### TASK REQUIREMENTS:
Using the material that follows, say how many lines contain the string "packet". Answer with a number only.

### DATA TO PROCESS:

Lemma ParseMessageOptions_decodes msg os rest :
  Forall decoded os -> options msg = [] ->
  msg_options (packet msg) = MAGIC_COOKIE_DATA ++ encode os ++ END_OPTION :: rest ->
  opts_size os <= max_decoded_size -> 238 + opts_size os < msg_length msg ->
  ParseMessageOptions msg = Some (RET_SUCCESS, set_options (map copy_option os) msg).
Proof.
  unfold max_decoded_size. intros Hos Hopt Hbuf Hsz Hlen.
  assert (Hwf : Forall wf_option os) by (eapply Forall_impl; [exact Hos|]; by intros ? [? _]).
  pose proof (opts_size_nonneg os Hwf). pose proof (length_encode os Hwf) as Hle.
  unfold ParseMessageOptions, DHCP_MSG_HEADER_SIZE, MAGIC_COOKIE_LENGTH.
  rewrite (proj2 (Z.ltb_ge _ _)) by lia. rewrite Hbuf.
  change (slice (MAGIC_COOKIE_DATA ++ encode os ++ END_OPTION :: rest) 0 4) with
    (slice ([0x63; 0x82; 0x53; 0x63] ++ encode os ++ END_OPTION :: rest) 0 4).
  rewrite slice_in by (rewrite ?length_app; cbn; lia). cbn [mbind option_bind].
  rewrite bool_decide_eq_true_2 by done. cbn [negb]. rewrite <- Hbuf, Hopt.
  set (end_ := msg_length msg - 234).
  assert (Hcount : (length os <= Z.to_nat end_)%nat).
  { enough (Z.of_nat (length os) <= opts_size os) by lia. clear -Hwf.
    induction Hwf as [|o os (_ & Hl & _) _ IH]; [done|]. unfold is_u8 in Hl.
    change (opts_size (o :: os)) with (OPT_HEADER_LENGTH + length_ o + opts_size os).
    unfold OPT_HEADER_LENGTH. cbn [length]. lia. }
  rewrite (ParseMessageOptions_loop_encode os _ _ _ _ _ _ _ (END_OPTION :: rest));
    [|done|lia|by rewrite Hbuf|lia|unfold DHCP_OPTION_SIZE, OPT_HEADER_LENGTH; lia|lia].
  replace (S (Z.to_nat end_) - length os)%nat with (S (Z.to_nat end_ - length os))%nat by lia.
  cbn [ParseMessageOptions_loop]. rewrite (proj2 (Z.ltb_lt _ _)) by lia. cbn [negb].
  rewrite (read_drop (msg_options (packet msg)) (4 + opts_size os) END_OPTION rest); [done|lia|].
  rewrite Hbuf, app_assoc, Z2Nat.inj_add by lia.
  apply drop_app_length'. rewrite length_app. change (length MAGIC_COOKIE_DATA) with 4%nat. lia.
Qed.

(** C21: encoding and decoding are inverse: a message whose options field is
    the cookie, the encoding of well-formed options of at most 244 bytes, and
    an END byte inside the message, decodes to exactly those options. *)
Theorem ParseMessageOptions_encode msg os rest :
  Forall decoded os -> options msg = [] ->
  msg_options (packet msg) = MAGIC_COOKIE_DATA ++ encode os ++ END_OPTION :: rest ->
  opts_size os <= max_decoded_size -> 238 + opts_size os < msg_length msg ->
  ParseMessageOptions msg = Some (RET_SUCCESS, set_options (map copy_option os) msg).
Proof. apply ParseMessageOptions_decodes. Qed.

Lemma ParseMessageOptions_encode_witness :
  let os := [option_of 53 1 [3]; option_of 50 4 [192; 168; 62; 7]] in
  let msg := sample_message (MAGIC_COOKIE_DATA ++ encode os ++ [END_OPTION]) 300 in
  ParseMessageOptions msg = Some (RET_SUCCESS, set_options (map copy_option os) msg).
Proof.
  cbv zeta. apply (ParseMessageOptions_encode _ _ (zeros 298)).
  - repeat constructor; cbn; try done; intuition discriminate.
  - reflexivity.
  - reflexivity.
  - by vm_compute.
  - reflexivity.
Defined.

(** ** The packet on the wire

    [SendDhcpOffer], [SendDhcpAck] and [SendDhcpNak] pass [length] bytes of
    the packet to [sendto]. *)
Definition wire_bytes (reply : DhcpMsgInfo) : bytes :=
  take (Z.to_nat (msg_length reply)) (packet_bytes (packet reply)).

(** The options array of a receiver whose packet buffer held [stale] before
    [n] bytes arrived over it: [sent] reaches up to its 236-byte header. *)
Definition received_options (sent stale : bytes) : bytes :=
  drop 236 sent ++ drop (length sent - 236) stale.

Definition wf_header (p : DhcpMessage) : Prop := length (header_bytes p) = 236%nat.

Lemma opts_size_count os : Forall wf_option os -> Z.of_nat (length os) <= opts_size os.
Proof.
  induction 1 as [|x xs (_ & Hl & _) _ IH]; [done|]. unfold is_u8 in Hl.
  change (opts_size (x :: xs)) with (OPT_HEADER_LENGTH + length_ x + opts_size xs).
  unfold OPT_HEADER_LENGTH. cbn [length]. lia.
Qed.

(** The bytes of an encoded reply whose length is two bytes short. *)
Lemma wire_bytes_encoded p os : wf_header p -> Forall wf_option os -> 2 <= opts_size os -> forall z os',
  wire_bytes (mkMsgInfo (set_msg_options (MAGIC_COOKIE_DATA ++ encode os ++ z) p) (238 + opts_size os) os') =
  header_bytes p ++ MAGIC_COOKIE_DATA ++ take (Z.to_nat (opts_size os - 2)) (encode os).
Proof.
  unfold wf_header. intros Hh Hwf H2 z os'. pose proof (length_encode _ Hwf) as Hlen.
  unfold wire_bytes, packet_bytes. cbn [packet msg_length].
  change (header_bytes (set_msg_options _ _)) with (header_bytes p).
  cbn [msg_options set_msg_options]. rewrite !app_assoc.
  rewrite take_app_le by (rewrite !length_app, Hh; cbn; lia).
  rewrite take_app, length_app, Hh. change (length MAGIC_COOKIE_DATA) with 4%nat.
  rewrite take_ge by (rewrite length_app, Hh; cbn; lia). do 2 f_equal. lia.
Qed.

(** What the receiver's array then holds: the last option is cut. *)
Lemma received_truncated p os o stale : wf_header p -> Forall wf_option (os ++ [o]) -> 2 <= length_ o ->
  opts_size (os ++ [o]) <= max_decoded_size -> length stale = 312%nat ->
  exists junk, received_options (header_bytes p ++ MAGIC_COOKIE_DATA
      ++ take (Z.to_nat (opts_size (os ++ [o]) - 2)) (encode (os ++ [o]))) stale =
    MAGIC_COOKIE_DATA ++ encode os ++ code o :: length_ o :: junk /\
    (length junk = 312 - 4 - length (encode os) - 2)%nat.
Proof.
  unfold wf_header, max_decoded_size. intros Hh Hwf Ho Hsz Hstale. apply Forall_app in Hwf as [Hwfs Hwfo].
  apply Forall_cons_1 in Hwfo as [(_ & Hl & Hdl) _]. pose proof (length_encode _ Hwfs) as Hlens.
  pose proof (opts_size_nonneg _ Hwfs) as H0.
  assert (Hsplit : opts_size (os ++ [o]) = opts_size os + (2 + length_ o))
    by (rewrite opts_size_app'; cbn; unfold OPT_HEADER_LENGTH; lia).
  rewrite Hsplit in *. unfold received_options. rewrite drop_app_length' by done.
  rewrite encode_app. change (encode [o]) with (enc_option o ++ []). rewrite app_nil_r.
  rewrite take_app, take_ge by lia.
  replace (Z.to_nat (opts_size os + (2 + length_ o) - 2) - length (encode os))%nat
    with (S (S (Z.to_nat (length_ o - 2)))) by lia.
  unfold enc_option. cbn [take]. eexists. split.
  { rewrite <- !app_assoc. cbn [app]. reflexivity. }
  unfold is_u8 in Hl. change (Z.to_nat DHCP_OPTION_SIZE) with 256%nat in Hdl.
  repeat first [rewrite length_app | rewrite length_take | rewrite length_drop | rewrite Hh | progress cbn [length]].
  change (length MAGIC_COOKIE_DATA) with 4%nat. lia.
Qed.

### EXERCISE RESULT:
8